(STUDY MATERIAL begins)

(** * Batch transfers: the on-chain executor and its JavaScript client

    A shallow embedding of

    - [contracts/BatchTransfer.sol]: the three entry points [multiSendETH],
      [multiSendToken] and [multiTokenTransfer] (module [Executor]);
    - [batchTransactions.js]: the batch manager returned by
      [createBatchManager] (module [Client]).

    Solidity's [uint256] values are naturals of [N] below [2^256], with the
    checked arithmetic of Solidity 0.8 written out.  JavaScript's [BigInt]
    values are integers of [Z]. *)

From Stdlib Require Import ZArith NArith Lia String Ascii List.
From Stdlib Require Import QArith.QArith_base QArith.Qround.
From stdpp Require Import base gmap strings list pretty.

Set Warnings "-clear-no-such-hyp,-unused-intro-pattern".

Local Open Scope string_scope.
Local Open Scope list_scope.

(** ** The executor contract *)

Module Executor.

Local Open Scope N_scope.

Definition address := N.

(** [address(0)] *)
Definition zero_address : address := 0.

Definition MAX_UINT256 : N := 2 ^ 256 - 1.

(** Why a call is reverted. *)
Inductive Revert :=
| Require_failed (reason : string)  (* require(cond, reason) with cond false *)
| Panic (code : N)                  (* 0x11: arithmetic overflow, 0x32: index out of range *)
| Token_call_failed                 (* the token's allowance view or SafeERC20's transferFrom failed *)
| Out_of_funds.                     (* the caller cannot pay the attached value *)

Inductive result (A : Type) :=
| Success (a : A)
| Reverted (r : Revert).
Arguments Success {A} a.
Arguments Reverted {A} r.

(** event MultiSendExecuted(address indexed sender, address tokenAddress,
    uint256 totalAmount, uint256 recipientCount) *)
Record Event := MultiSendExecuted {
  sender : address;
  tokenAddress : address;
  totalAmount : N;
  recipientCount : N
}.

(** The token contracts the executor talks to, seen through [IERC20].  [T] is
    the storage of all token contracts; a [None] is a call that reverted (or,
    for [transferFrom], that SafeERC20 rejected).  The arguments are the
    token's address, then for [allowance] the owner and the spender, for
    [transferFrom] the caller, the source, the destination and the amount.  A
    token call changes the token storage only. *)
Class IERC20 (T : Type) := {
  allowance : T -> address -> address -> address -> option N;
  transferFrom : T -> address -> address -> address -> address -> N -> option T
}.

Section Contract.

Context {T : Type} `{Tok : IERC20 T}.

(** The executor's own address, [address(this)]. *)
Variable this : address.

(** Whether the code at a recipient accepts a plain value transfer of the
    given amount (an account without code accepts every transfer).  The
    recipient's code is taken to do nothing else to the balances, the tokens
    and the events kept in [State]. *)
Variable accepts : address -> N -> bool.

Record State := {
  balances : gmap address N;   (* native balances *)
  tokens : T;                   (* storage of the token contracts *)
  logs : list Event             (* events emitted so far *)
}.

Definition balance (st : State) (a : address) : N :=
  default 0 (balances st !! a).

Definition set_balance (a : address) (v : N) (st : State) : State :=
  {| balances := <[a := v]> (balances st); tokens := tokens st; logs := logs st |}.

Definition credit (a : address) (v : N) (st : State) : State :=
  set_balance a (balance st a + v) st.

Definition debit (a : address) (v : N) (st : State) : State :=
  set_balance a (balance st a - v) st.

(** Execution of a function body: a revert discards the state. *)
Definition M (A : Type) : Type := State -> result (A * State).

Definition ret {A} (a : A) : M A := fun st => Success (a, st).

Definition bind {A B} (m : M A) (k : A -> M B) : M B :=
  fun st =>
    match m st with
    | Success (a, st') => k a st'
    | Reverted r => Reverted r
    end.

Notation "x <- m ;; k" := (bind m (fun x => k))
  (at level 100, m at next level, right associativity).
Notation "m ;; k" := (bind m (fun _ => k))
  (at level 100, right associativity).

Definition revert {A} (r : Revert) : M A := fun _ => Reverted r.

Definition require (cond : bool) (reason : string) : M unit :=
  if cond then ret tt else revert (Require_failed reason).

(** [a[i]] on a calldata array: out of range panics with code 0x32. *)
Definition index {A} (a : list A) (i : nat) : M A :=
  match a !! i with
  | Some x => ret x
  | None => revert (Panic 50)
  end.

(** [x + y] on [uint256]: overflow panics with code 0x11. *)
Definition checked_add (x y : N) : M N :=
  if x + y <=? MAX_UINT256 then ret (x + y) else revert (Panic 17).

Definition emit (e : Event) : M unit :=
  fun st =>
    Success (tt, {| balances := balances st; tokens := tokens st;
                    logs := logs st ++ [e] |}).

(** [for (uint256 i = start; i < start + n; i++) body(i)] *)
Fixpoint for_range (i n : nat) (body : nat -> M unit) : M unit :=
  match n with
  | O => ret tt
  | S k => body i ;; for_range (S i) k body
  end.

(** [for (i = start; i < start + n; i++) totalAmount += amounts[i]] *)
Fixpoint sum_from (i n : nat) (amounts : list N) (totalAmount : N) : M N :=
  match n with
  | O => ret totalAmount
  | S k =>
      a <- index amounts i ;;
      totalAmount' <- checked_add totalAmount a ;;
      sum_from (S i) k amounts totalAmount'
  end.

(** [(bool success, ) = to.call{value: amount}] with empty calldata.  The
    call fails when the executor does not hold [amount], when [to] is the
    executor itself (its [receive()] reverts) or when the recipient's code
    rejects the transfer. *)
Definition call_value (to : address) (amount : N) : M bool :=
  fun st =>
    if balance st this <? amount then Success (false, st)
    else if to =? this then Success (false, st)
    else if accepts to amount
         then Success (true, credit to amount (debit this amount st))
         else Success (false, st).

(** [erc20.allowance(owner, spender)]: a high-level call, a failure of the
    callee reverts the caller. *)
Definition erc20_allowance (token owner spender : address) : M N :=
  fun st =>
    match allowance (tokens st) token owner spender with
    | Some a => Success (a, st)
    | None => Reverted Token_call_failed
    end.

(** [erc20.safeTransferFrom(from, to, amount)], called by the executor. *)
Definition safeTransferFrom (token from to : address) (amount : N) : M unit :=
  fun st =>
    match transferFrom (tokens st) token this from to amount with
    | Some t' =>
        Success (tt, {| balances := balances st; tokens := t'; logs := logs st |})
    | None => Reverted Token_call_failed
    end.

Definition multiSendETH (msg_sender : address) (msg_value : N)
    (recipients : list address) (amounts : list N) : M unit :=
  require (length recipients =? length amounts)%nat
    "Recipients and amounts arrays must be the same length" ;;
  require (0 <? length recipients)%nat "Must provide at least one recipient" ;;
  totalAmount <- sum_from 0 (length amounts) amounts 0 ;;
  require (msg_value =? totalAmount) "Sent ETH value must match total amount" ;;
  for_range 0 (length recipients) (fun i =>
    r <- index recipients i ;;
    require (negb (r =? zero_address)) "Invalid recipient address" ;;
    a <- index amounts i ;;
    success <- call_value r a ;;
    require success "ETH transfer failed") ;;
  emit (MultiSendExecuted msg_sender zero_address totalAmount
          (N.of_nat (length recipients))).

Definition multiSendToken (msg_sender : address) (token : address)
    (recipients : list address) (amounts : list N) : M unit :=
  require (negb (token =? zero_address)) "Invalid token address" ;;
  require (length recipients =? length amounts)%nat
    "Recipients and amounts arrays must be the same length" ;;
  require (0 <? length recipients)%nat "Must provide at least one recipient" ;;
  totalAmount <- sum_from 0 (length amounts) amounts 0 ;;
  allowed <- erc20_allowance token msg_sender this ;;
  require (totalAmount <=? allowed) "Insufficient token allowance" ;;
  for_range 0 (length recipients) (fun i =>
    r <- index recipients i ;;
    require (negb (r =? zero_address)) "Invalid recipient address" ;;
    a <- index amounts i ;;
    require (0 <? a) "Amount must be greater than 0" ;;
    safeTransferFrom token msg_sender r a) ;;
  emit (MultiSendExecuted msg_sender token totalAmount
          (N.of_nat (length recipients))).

(STUDY MATERIAL ends)

*DESCRIPTION OF THE TASK*
Pull every line containing the word "panics" out of the material and copy it.

*EXERCISE OUTPUT*
(** [a[i]] on a calldata array: out of range panics with code 0x32. *)
(** [x + y] on [uint256]: overflow panics with code 0x11. *)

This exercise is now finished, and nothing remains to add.